## TASK TO CARRY OUT
Return a copy of each line in the listing that includes the word "ltac".

___ RECORDS TO PROCESS ___

(** X4. With the matrix of [calculate_distances], every route whose
    entries are indices of cities (counted from the front or from the end)
    has a length, and the length is not negative. *)
Theorem trip_length_not_negative (cities : list city) (route : Route) :
  Forall (in_bounds (length cities)) route ->
  exists total,
    get_trip_length route (calculate_distances cities) = Ok total
    /\ (0 <= total)%R.
Proof.
  intros Hall.
  destruct (calculate_distances_filled cities) as [Hsq _].
  exists (edge_sum (length cities) (calculate_distances cities) route 0).
  split.
  - unfold get_trip_length. now apply trip_from_in_bounds.
  - apply edge_sum_grows; [|exact Hall].
    intros i j Hi Hj. rewrite calculate_distances_entry by assumption.
    apply euclidean_nonneg.
Qed.

Lemma trip_length_not_negative_witness :
  exists total,
    get_trip_length [0; -1; 0] (calculate_distances [(0, 0); (3, 4)]%R)
    = Ok total /\ (0 <= total)%R.
Proof.
  apply (trip_length_not_negative [(0, 0); (3, 4)]%R [0; -1; 0]).
  repeat constructor; unfold in_bounds; cbn; lia.
Defined.

(** ** More on the perturbation *)

Section SwapMore.

Lemma positions_app_front (A : Type) (l1 l2 : list A) :
  positions (l1 ++ l2) 0 (Z.of_nat (length l1)) = l1.
Proof.
  unfold positions. rewrite Z.sub_0_r, Nat2Z.id. cbn [Z.to_nat skipn].
  rewrite firstn_app, Nat.sub_diag, firstn_all. cbn [firstn].
  apply app_nil_r.
Qed.

Lemma positions_app_middle (A : Type) (l1 l2 l3 : list A) :
  positions (l1 ++ l2 ++ l3) (Z.of_nat (length l1))
    (Z.of_nat (length l1) + Z.of_nat (length l2)) = l2.
Proof.
  unfold positions. rewrite Nat2Z.id.
  replace (Z.of_nat (length l1) + Z.of_nat (length l2) - Z.of_nat (length l1))
    with (Z.of_nat (length l2)) by lia.
  rewrite Nat2Z.id, skipn_app, Nat.sub_diag, skipn_all. cbn [skipn app].
  rewrite firstn_app, Nat.sub_diag, firstn_all. cbn [firstn].
  apply app_nil_r.
Qed.

Lemma positions_app_back (A : Type) (l1 l2 l3 : list A) :
  positions (l1 ++ l2 ++ l3) (Z.of_nat (length l1) + Z.of_nat (length l2))
    (Z.of_nat (length (l1 ++ l2 ++ l3))) = l3.
Proof.
  unfold positions. rewrite !length_app.
  replace (Z.to_nat (Z.of_nat (length l1) + Z.of_nat (length l2)))
    with (length (l1 ++ l2)) by (rewrite length_app; lia).
  replace (Z.to_nat
             (Z.of_nat (length l1 + (length l2 + length l3))
              - (Z.of_nat (length l1) + Z.of_nat (length l2))))
    with (length l3) by lia.
  rewrite app_assoc, skipn_app, Nat.sub_diag, skipn_all. cbn [skipn app].
  apply firstn_all.
Qed.

(** Reversing the same positions of the result gives the route back. *)
Lemma reverse_between_twice (route : Route) (city1 city2 : Z) :
  2 <= city1 -> city1 < city2 -> city2 < Z.of_nat (length route) - 1 ->
  reverse_between (reverse_between route city1 city2) city1 city2 = route.
Proof.
  intros H1 H12 H2.
  pose proof (positions_split route (city1 - 1) (city2 + 1)
                ltac:(lia) ltac:(lia)) as Hsplit.
  pose proof (length_positions route 0 (city1 - 1) ltac:(lia) ltac:(lia)) as HP.
  pose proof (length_positions route (city1 - 1) (city2 + 1)
                ltac:(lia) ltac:(lia)) as HS.
  assert (Hinner : reverse_between route city1 city2
                   = positions route 0 (city1 - 1)
                     ++ rev (positions route (city1 - 1) (city2 + 1))
                     ++ positions route (city2 + 1) (Z.of_nat (length route)))
    by reflexivity.
  set (P := positions route 0 (city1 - 1)) in *.
  set (S := positions route (city1 - 1) (city2 + 1)) in *.
  set (T := positions route (city2 + 1) (Z.of_nat (length route))) in *.
  assert (HS' : length (rev S) = Z.to_nat (city2 + 1 - (city1 - 1)))
    by now rewrite length_rev.
  rewrite Hinner. unfold reverse_between.
  replace (city1 - 1) with (Z.of_nat (length P)) by lia.
  replace (city2 + 1) with (Z.of_nat (length P) + Z.of_nat (length (rev S)))
    by lia.
  rewrite positions_app_front, positions_app_middle, positions_app_back.
  rewrite rev_involutive. now symmetry.
Qed.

___

## ANSWER TO THIS EXERCISE
                ltac:(lia) ltac:(lia)) as Hsplit.
  pose proof (length_positions route 0 (city1 - 1) ltac:(lia) ltac:(lia)) as HP.
                ltac:(lia) ltac:(lia)) as HS.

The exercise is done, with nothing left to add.